• _RECORDED DATA_:
# # # # # # #

(** * Nothing is installed before the checks *)

(** [gated V c log]: what [c] does from [log] installs nothing up to some point;
    there it ends, or what was checked there and what follows satisfy [V]. *)
Definition gated {A} (V : ULog → list UEvent → Prop) (c : U A) (log : ULog) : Prop :=
  ∃ news, Forall quiet news
    ∧ (snd (c log) = log ++ news ∨ ∃ rest, snd (c log) = (log ++ news) ++ rest ∧ V (log ++ news) rest).

Lemma gated_quiet {A} V (c : U A) log : emits quiet c → gated V c log.
Proof. intros Hc. destruct (Hc log) as (ev & Hev & HF). exists ev. auto. Qed.

Lemma gated_bind {A B} V (c : U A) (k : A → U B) log :
  emits quiet c → (∀ a l, c log = (Ok a, l) → gated V (k a) l) → gated V (m_bind c k) log.
Proof.
  intros Hc Hk. destruct (Hc log) as (ev & Hev & HF). unfold m_bind, gated.
  destruct (c log) as [[a|e] l]; cbn in Hev; subst l; [|exists ev; auto].
  destruct (Hk a _ eq_refl) as (news & Hn & Hcase). exists (ev ++ news). split; [by apply Forall_app|].
  by rewrite app_assoc.
Qed.

Lemma gated_workdir {A} V work (c : U A) log :
  (∀ checked rest r, V checked rest → V checked (rest ++ [UDid (RemoveTree work) r])) → gated V c log → gated V (in_workdir work c) log.
Proof.
  intros HV (news & Hn & Hcase). unfold gated, in_workdir. destruct (c log) as [r l]. cbn in *.
  destruct Hcase as [->|(rest & -> & Hv)].
  - exists (news ++ [UDid (RemoveTree work) (uo_do (log ++ news) (RemoveTree work))]).
    split; [apply Forall_app; split; [done|repeat constructor]|]. left. by rewrite <-app_assoc.
  - exists news. split; [done|]. right. eexists. rewrite <-app_assoc. split; [done|]. by apply HV.
Qed.

(** The checks, and whatever follows them *)
Lemma gated_checks {A B} V (c : U A) (k : A → U B) log :
  emits quiet c →
  (∀ a l, c log = (Ok a, l) → ∃ rest, snd (k a l) = l ++ rest ∧ V l rest) → gated V (m_bind c k) log.
Proof.
  intros Hc Hk. destruct (Hc log) as (ev & Hev & HF). exists ev. split; [done|]. unfold m_bind.
  destruct (c log) as [[a|e] l]; cbn in Hev; subst l; [|auto]. right. by apply Hk.
Qed.

(** ** rclone *)

(** What may happen besides the replacement: the archive is listed and unpacked
    into the work directory, the staging file is copied, made executable, synced and
    removed, the two binaries are asked for their version, and what is removed
    otherwise is the work directory or below it. *)
Definition beside (work ver : string) (e : UEvent) : Prop :=
  let archive := join_path work (rclone_zip ver) in
  match e with
  | URan argv _ _ => argv = fst (list_argv archive) ∨ argv = extract_argv archive work
                     ∨ argv = [STAGING; "--version"] ∨ argv = [RCLONE_BIN; "--version"]
  | UDid (MkDirAll d) _ => d = work ∨ d = "/usr/local/bin"
  | UDid (CopyFile _ d) _ | UDid (Chmod d _) _ | UDid (SyncFile d) _ => d = STAGING
  | UDid (RemoveFile p) _ | UDid (RemoveDir p) _ | UDid (RemoveTree p) _ =>
      p = STAGING ∨ p = work ∨ (is_absolute work = true → inside work p)
  | _ => False
  end.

# # # # # # #

• _TASK PROMPT_: Your answer should be the data above, retyped exactly.

• _WRITTEN ANSWER_:
(** * Nothing is installed before the checks *)

(** [gated V c log]: what [c] does from [log] installs nothing up to some point;
    there it ends, or what was checked there and what follows satisfy [V]. *)
Definition gated {A} (V : ULog → list UEvent → Prop) (c : U A) (log : ULog) : Prop :=
  ∃ news, Forall quiet news
    ∧ (snd (c log) = log ++ news ∨ ∃ rest, snd (c log) = (log ++ news) ++ rest ∧ V (log ++ news) rest).

Lemma gated_quiet {A} V (c : U A) log : emits quiet c → gated V c log.
Proof. intros Hc. destruct (Hc log) as (ev & Hev & HF). exists ev. auto. Qed.

Lemma gated_bind {A B} V (c : U A) (k : A → U B) log :
  emits quiet c → (∀ a l, c log = (Ok a, l) → gated V (k a) l) → gated V (m_bind c k) log.
Proof.
  intros Hc Hk. destruct (Hc log) as (ev & Hev & HF). unfold m_bind, gated.
  destruct (c log) as [[a|e] l]; cbn in Hev; subst l; [|exists ev; auto].
  destruct (Hk a _ eq_refl) as (news & Hn & Hcase). exists (ev ++ news). split; [by apply Forall_app|].
  by rewrite app_assoc.
Qed.

Lemma gated_workdir {A} V work (c : U A) log :
  (∀ checked rest r, V checked rest → V checked (rest ++ [UDid (RemoveTree work) r])) → gated V c log → gated V (in_workdir work c) log.
Proof.
  intros HV (news & Hn & Hcase). unfold gated, in_workdir. destruct (c log) as [r l]. cbn in *.
  destruct Hcase as [->|(rest & -> & Hv)].
  - exists (news ++ [UDid (RemoveTree work) (uo_do (log ++ news) (RemoveTree work))]).
    split; [apply Forall_app; split; [done|repeat constructor]|]. left. by rewrite <-app_assoc.
  - exists news. split; [done|]. right. eexists. rewrite <-app_assoc. split; [done|]. by apply HV.
Qed.

(** The checks, and whatever follows them *)
Lemma gated_checks {A B} V (c : U A) (k : A → U B) log :
  emits quiet c →
  (∀ a l, c log = (Ok a, l) → ∃ rest, snd (k a l) = l ++ rest ∧ V l rest) → gated V (m_bind c k) log.
Proof.
  intros Hc Hk. destruct (Hc log) as (ev & Hev & HF). exists ev. split; [done|]. unfold m_bind.
  destruct (c log) as [[a|e] l]; cbn in Hev; subst l; [|auto]. right. by apply Hk.
Qed.

(** ** rclone *)

(** What may happen besides the replacement: the archive is listed and unpacked
    into the work directory, the staging file is copied, made executable, synced and
    removed, the two binaries are asked for their version, and what is removed
    otherwise is the work directory or below it. *)
Definition beside (work ver : string) (e : UEvent) : Prop :=
  let archive := join_path work (rclone_zip ver) in
  match e with
  | URan argv _ _ => argv = fst (list_argv archive) ∨ argv = extract_argv archive work
                     ∨ argv = [STAGING; "--version"] ∨ argv = [RCLONE_BIN; "--version"]
  | UDid (MkDirAll d) _ => d = work ∨ d = "/usr/local/bin"
  | UDid (CopyFile _ d) _ | UDid (Chmod d _) _ | UDid (SyncFile d) _ => d = STAGING
  | UDid (RemoveFile p) _ | UDid (RemoveDir p) _ | UDid (RemoveTree p) _ =>
      p = STAGING ∨ p = work ∨ (is_absolute work = true → inside work p)
  | _ => False
  end.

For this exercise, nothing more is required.